--- Records to use Enclosed Below ---

(** * Resilient request execution and checkpointing

    A shallow embedding of [api_client.py] (RateLimiter, CircuitBreaker,
    RequestCache, ResilientAPIClient) and [checkpoint_manager.py]
    (ExportState, CheckpointManager), with the properties the specification
    states about them.

    Conventions of the embedding.
    - Python floats and ints that carry time or token counts are rationals
      ([Q]): the arithmetic is the exact one the float code approximates.
      Counters and configuration integers are [Z].
    - [time.time()] is the [clock] of an explicit [World]; sleeping and the
      HTTP round trip move it forward.
    - A raised exception is the [Raise] case of [outcome]; [try/except] is a
      match on it.
    - A file is either a complete JSON document or torn (empty or cut
      short); the file system is a finite map from paths to files.
    - Locks are not modelled: every method runs to completion on its own. *)

From Stdlib Require Import QArith Qminmax Qpower Lqa ZArith Lia String Ascii.
From stdpp Require Import base gmap strings list fin_maps pretty.

#[local] Set Warnings "-register-all".
Open Scope Z_scope.

(** ** Python values, exceptions and the outside world *)

Module Py.

(** The exceptions the two modules raise or let through. *)
Inductive exn : Type :=
| CircuitOpenError              (* Exception("Circuit breaker is OPEN") *)
| HTTPError (status_code : Z)   (* requests HTTPError, carries a response *)
| ConnectionError               (* a RequestException whose response is None *)
| ZeroDivisionError
| ValueError
| TypeError
| AttributeError
| OtherException (msg : string).

(** [RequestException] is the base class of [HTTPError] and of the
    transport errors; the breaker's own exception is a plain [Exception]. *)
Definition is_request_exception (e : exn) : bool :=
  match e with
  | HTTPError _ | ConnectionError => true
  | _ => false
  end.

Inductive outcome (A : Type) : Type :=
| Return (a : A)
| Raise (e : exn).
Arguments Return {A} a.
Arguments Raise {A} e.

(** What [json.load] yields. Objects keep the order of the document. *)
Inductive JSON : Type :=
| JNull
| JBool (b : bool)
| JInt (z : Z)
| JNum (q : Q)
| JStr (s : string)
| JArr (l : list JSON)
| JObj (kv : list (string * JSON)).

(** Python truthiness, as [if params:] uses it. *)
Definition truthy (v : JSON) : bool :=
  match v with
  | JNull => false
  | JBool b => b
  | JInt z => negb (z =? 0)
  | JNum q => negb (Qeq_bool q 0)
  | JStr s => negb (String.eqb s "")
  | JArr l => match l with [] => false | _ => true end
  | JObj kv => match kv with [] => false | _ => true end
  end.

(** [d.get(k)] on a parsed object: keys of a parsed object are unique. *)
Fixpoint obj_get (k : string) (kv : list (string * JSON)) : option JSON :=
  match kv with
  | [] => None
  | (k', v) :: rest => if String.eqb k k' then Some v else obj_get k rest
  end.

(** A file on disk: a complete JSON document, or bytes [json.load] rejects
    (the empty file [open(p, 'w')] leaves, or a document cut short). *)
Inductive file : Type :=
| Doc (v : JSON)
| Torn.

Definition json_load (f : file) : option JSON :=
  match f with Doc v => Some v | Torn => None end.

(** The primitive file-system steps the code performs, one per system-level
    effect, so that a crash can be placed between any two of them. *)
Inductive fs_op : Type :=
| OpenW (p : string)                 (* open(p, 'w'): create or truncate *)
| DumpClose (p : string) (v : JSON)  (* json.dump(v, f) and close *)
| Replace (src dst : string)         (* Path.replace: rename over dst *)
| Unlink (p : string).               (* Path.unlink(missing_ok=True) *)

Definition fs_step (o : fs_op) (d : gmap string file) : gmap string file :=
  match o with
  | OpenW p => <[p := Torn]> d
  | DumpClose p v => <[p := Doc v]> d
  | Replace src dst =>
      match d !! src with
      | Some f => <[dst := f]> (delete src d)
      | None => d
      end
  | Unlink p => delete p d
  end.

Definition fs_run (ops : list fs_op) (d : gmap string file) : gmap string file :=
  foldl (fun d o => fs_step o d) d ops.

(** The states a crash can leave behind: the file system after any prefix
    of the steps. *)
Definition crash_states (ops : list fs_op) (d : gmap string file)
  : list (gmap string file) :=
  map (fun n => fs_run (take n ops) d) (seq 0 (S (length ops))).

(** [with open(p, 'w') as f: json.dump(v, f)]. *)
Definition write_json (p : string) (v : JSON) : list fs_op :=
  [OpenW p; DumpClose p v].

(** [dir / name]. *)
Definition path_join (dir name : string) : string :=
  (dir +:+ "/" +:+ name)%string.

(** Everything outside the objects themselves. [http_calls] counts the
    invocations of [session.request], [random_calls] those of
    [random.random]. *)
Record World : Type := mkWorld {
  clock : Q;
  fs : gmap string file;
  http_calls : nat;
  random_calls : nat
}.

Definition set_clock (t : Q) (w : World) : World :=
  mkWorld t (fs w) (http_calls w) (random_calls w).

Definition set_fs (d : gmap string file) (w : World) : World :=
  mkWorld (clock w) d (http_calls w) (random_calls w).

(** [time.sleep(d)]. *)
Definition sleep (d : Q) (w : World) : World :=
  set_clock (clock w + d)%Q w.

--- End of Enclosed Records to use ---

Exercise: Calculate the number of lines above that include the word "JObj", giving that number by itself.

The completed task: 2